Namun demikian, pada 2014, Presiden Jokowi telah merancang peningkatan nilai tambah di sektor pertambangan ini, sebagai pelaksanaan dari Undang-Undang No. 4 Tahun 2009 tentang Pertambangan Mineral dan Batu Bara (Minerba).
"Ini sudah diamanatkan. Jadi menurut saya, transformasi yang dilakukan dieksekusi sejak zaman periode Pak Joko Widodo itu adalah bagaimana kita melakukan nilai tambah atas bahan mineral yang kita miliki, bahan mentah yang kita miliki menjadi sesuatu yang lebih berharga, yang saat kita ekspor itu, nilainya berkali-kali lipat lebih tinggi," tuturnya.
Dia mencontohkan, komoditas nikel yang saat belum dilakukan hilirisasi, Indonesia mengekspor nikel mentah dalam satu ton yang kandungan nikelnya terhitung hanya sebesar 1,7%. Hal ini berarti Indonesia hanya mengekspor 1,7% nikel per tonnya, sedangkan sisanya adalah komponen air dan tanah.
"Kalau kita ekspor bijih nikel itu dalam satu ton mungkin nikelnya hanya ada 1,7 sampai 1,8%, sisanya apa? Sisanya adalah tanah dan air. Jadi kalau kita mau mengekspor bijih nikel itu kita mengekspor tanah dan air. Karena hanya 1,7 % nikelnya," pungkasnya.
Dalam datanya, Seto memaparkan kebijakan pelarangan ekspor bijih nikel Indonesia pertama kali diterapkan pada 2014, menghasilkan nilai ekspor nol pada tahun 2015-2016. Kemudian, pemerintah melonggarkan kebijakan tersebut pada 2017, sebelum akhirnya menerapkan kembali kebijakan larangan ekspor pada 2020.
Hilirisasi juga membantu menjaga ketahanan eksternal, ekspor besi dan baja berkontribusi 60% untuk mengurangi defisit neraca perdagangan dengan China. Seperti diketahui, China merupakan importir nikel terbesar dari Indonesia sejak 2007.
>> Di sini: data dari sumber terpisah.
Definition raised (s : RTW88State) : Prop := s = RTW88_STATE_IDLE \/ s = RTW88_STATE_HANDSHAKING \/ s = RTW88_STATE_CONNECTED.
Lemma response_store_ok status aid k : kext_wf k -> has_hw k = true -> has_vif k = true -> steps (mg_step raised [] k) (response_store E ctx status aid k).
Proof.
  intros W Hh Hv. unfold response_store. destruct (negb _).
  { apply steps_ret; [by apply set_state_wf|]. eapply mg_mono; [|by apply (mg_set_state RTW88_STATE_IDLE)]. intros s <-. by left. }
  destruct (assoc_setup E aid k W Hh Hv) as (k1 & -> & A). cbn [mbind option_bind]. destruct (associated_ok k k1 W A) as [W1 M].
  destruct (_wpa2 k1 && negb (_externalSupplicant k1)) eqn:Ew.
  - destruct (pmk_step ctx Hctx (k1 <| _state := RTW88_STATE_HANDSHAKING |>) (set_state_wf _ _ W1)) as (pmk & -> & W2). cbn [mbind option_bind].
    apply steps_ret; [by apply emit_wf|]. apply (mg_trans _ _ [] [] _ _ _ M). apply (mg_quiet _ [EvWake 8000]); try done; [by constructor|by right; left].
  - eapply steps_mono; [apply (link_up_ok E k1 W1 Ew)|]. intros k2 M2. apply (mg_trans _ _ [] [] _ _ _ M). eapply mg_mono, M2. intros s <-. by right; right.
Qed.

Lemma handleEAPOL_late data k : obj_inv k -> has_hw k = true -> bytes_ok data -> _state k <> RTW88_STATE_CONNECTED ->
  keeps (fun k' => config k' = config k) (handleEAPOL E ctx data k).
Proof.
  intros I Hh Hb Hn. destruct (handleEAPOL_ok E ctx Hctx data k HE (oi_wf k I) Hb) as (k' & -> & W & Hl & H).
  assert (config k' = config k /\ _scanReturnState k' = _scanReturnState k) as [G R] by (by destruct H as (?&?&?&?&?&?&?&?&?&?&?&?&?&?&->)).
  assert ((_state k' = _state k) \/ (_state k' = RTW88_STATE_CONNECTED /\ is_some (_ptkConf k') = true)) as Hs.
  { destruct Hl as [(S & _) | (pkt & rest & _ & _ & _ & [(S & _) | [S | (S & P)]])]; [by left..|right]. split; [done|by rewrite P]. }
  apply keeps_ret; [|done]. apply (inv_up k); try done; [|by left|destruct Hs as [->|[-> _]]; [apply I|done]].
  intros _ Hc _ _. destruct Hs as [S|[_ P]]; [by rewrite S in Hc|done].
Qed.

Lemma rx_store_ok pc k : obj_inv k -> has_hw k = true -> rx_pc_ok pc -> match pc with RxEapol _ _ => _state k <> RTW88_STATE_CONNECTED | _ => True end ->
  keeps (fun k' => config k' = config k) (rx_store E ctx pc k).
Proof.
  intros I Hh Hp Hn. destruct pc as [f assoc|status aid|f pay]; cbn [rx_store].
  - eapply keeps_bind; [eapply steps_up; [done..|apply associate_store_ok, I|by intros s [->| ->]]|]. intros k1 I1 G1. apply keeps_ret; [by apply inv_emit|done].
  - eapply steps_up; [done..|apply response_store_ok; [apply I|done|by rewrite (oi_vif k I)]|by intros s [->|[->| ->]]].
  - eapply keeps_bind; [by apply handleEAPOL_late|]. intros k1 I1 G1. apply keeps_ret; [by apply inv_emit|done].
Qed.

(** ** The other threads, while a frame is being handled *)

(** The driver stays, and no link comes up. *)
Definition held (k k' : kext) : Prop :=
  (has_hw k = true -> has_hw k' = true) /\ (_state k <> RTW88_STATE_CONNECTED -> _state k' <> RTW88_STATE_CONNECTED).

Lemma held_refl k : held k k.
Proof. done. Qed.
Lemma held_trans k1 k2 k3 : held k1 k2 -> held k2 k3 -> held k1 k3.
Proof. intros [A1 B1] [A2 B2]. split; auto. Qed.
Lemma calm_held k k' : calm k k' -> held k k'.
Proof. intros (H & _ & _ & _ & F). split; [by rewrite H|]. by apply (F (fun s => s <> RTW88_STATE_CONNECTED)). Qed.
Lemma idle_held k k' : (has_hw k = true -> has_hw k' = true) -> _state k' = RTW88_STATE_IDLE -> held k k'.
Proof. intros H S. split; [done|]. by rewrite S. Qed.

Lemma connect_rest_state a k r k' : obj_inv k -> connect_rest a k = Some (r, k') -> _state k' = _state k \/ _state k' = RTW88_STATE_AUTHENTICATING.
Proof.
  intros I. unfold connect_rest. assert (_state k = _state k \/ _state k = RTW88_STATE_AUTHENTICATING) as R by (by left).
  destruct (negb _); [by intros [= _ <-]|]. destruct (ca_ssid a) as [s|]; [|by intros [= _ <-]]. destruct (ld s 0) as [s0|]; [|done]. cbn [mbind option_bind].
  destruct (if s0 =? 0 then _ else _) as [n|]; [|done]. cbn [mbind option_bind]. destruct (32 <? n); [by intros [= _ <-]|]. destruct (_ || _); [by intros [= _ <-]|].
  destruct (forget_ok k (oi_wf k I)) as (k1 & -> & _ & S1 & _). cbn [mbind option_bind]. rewrite <- S1 in *. clear S1.
  destruct (find_target _ _ _) as [[t|]|]; cbn [mbind option_bind]; [|by intros [= _ <-]|done]. destruct (negb _); [by intros [= _ <-]|].
  match goal with |- context [mbind _ ?r] => destruct r as [k2|]; [|done] end. cbn [mbind option_bind]. destruct (strlcpy _ _ _); [|done]. intros [= _ <-]. by right.
Qed.
Lemma connect_rest_held a k r k' : obj_inv k -> connect_ok a -> connect_rest a k = Some (r, k') -> held k k'.
Proof.
  intros I Ha Ek. destruct (connect_rest_ok a k I Ha) as (r1 & k1 & Ek1 & _ & Hh). rewrite Ek in Ek1. injection Ek1 as <- <-.
  split; [by rewrite Hh|]. by destruct (connect_rest_state a k r k' I Ek) as [->| ->].
Qed.

Lemma begin_command_held c s s' : sys_inv s -> command_ok c -> c <> CmdStop -> thr_cmd s = None -> begin_command E c s = Some s' ->
  held (obj s) (obj s') /\ stopping (thr_cmd s') = false.
Proof.
  intros I Hc Hn N. pose proof (si_obj s I) as Io.
  assert (forall k', held (obj s) k' -> held (obj s) k' /\ stopping (thr_cmd (s <| obj := k' |>)) = false) as Hs by (intros k' H; split; [done|cbn; by rewrite N]).
  assert (forall r, held (obj s) (snd r) -> Some (returned r s) = Some s' -> held (obj s) (obj s') /\ stopping (thr_cmd s') = false) as Hr.
  { intros [r k'] H [= <-]. by apply (Hs k'). }
  destruct c; try done; cbn [begin_command command_ok] in *.
  - apply Hr. destruct (cmdScan_ok E (obj s) Io) as [_ C]. exact (calm_held _ _ C).
  - destruct (state_is _ _); [intros [= <-]; split; [|done]; by apply calm_held, abort_begin_ok|].
    destruct (connect_rest a (obj s)) as [[r k]|] eqn:Ek; [|done]. cbn [mbind option_bind]. apply Hr. by apply (connect_rest_held a _ r).
  - by intros [= <-].
  - apply Hr, calm_held. by apply cmdPowerOn_ok.
  - by intros [= <-].
  - destruct (has_hw (obj s)) eqn:Eh; intros [= <-]; [by apply (Hs (obj s))|]. apply (Hs (snd _)). destruct Hc as [Hw Hm]. split; [by rewrite Eh|].
    pose proof (start_still E chip probe_ret hw perm_addr (obj s)) as (_ & _ & D). intros _ Hk. destruct D as [D|D]; [|by rewrite D in Hk..].
    left. destruct (decide (_state (obj s) = RTW88_STATE_IDLE)) as [|H]; [done|]. pose proof (oi_state _ Io H). congruence.
  - destruct (setAssocRsnIE_keeps ie (obj s) Io Hc) as (r & k & -> & _ & C). cbn [mbind option_bind]. by apply Hr, calm_held.
  - apply Hr, calm_held. by apply installExternalKey_keeps.
  - apply Hr, calm_held. by apply setReceiveMulticast_ok.
  - apply Hr, calm_held. by apply setAWDLReceiveMode_ok.
  - destruct (setAWDLChannel_ok channel (obj s) Io) as (r & k & -> & _ & R). cbn [mbind option_bind]. apply Hr, calm_held. cbn [snd]. by apply radio_calm in R.
  - intros [= <-]. apply (Hs (snd _)), calm_held. by apply rawFrame_keeps.
Qed.

Lemma command_step_held s s' : sys_inv s -> stopping (thr_cmd s) = false -> command_step E s = Some s' ->
  held (obj s) (obj s') /\ stopping (thr_cmd s') = false.
Proof.
  intros I Hn Es. split; [|by apply (command_scan_kept E s s' I Hn Es)]. revert Es. pose proof (si_obj s I) as Io. pose proof (si_cmd s I) as C. unfold cmd_ok in C. unfold command_step.
  assert (forall s1, obj_inv (obj s1) -> held (obj s) (obj s1) -> poweroff_done E s1 = Some s' -> held (obj s) (obj s')) as Hoff.
  { intros s1 J H. unfold poweroff_done. destruct (poweroff_rest_ok E (obj s1) J) as (k1 & -> & _ & C1 & _). cbn [mbind option_bind]. intros [= <-].
    exact (held_trans _ _ _ H (calm_held _ _ C1)). }
  destruct (thr_cmd s) as [[a ret i| | |ret i| | |]|] eqn:Ec; try done; [| | | |by intros [= <-]].
  - destruct (_ && _); [by intros [= <-]|]. destruct C as [-> Ha]. destruct (abort_finish_ok (obj s) Io) as (ok & k1 & -> & I1 & C1 & _). cbn [mbind option_bind]. destruct ok.
    + destruct (connect_rest a k1) as [[r k2]|] eqn:Ek; [|done]. cbn [mbind option_bind]. intros [= <-]. exact (held_trans _ _ _ (calm_held _ _ C1) (connect_rest_held a k1 r k2 I1 Ha Ek)).
    + intros [= <-]. exact (calm_held _ _ C1).
  - destruct (auth_drained s) as [s1|] eqn:Ed; [|by intros [= <-]]. destruct (auth_drained_ok s s1 I Ed) as (J & _ & E1). destruct (disconnect_rest_ok E (obj s1) (si_obj s1 J)) as (r & k1 & -> & _ & C1 & _).
    cbn [mbind option_bind]. intros [= <-]. rewrite E1 in C1. exact (calm_held _ _ C1).
  - destruct (auth_drained s) as [s1|] eqn:Ed; [|by intros [= <-]]. destruct (auth_drained_ok s s1 I Ed) as (J & _ & E1). cbv zeta. destruct (state_is _ _).
    + intros [= <-]. destruct (abort_begin_ok (obj s1) (si_obj s1 J)) as [_ C1]. subst s1. exact (calm_held _ _ C1).
    + apply Hoff; [apply J|]. by rewrite E1.
  - subst ret. destruct (_ && _); [by intros [= <-]|]. destruct (abort_finish_ok (obj s) Io) as (ok & k1 & -> & I1 & C1 & _). cbn [mbind option_bind]. destruct ok.
    + apply Hoff; [exact I1|exact (calm_held _ _ C1)].
    + intros [= <-]. exact (calm_held _ _ C1).
Qed.

Definition is_rx (a : action) : bool := match a with ActRx _ _ _ _ | ActReorderTimer => true | _ => false end.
"96% bijih nikel kita diekspor ke mana? Ke Tiongkok, 96% bijih nikel kita ke Tiongkok. Jadi sekarang apa yang kita lakukan? Oke kita tidak lagi perbolehkan ekspor bijih nikel ini bisa dilihat datanya 96% di 2019, 2018 bahkan 97%, 2017 juga kira-kira sama," ujarnya.
Tahun depan, pemerintah berencana menyetop ekspor bahan mentah mineral, salah satunya bauksit mulai Juni 2023. Hal ini sesuai dengan amanat Undang-Undang No.3 tahun 2020 tentang Pertambangan Mineral dan Batubara (Minerba).
Adapun tujuan utama kebijakan ini yaitu guna mendorong hilirisasi bahan mineral mentah di Tanah Air, sehingga negeri ini memperoleh nilai tambah lebih besar, ketimbang hanya mengekspor produk mentah seperti yang dilakukan selama ini.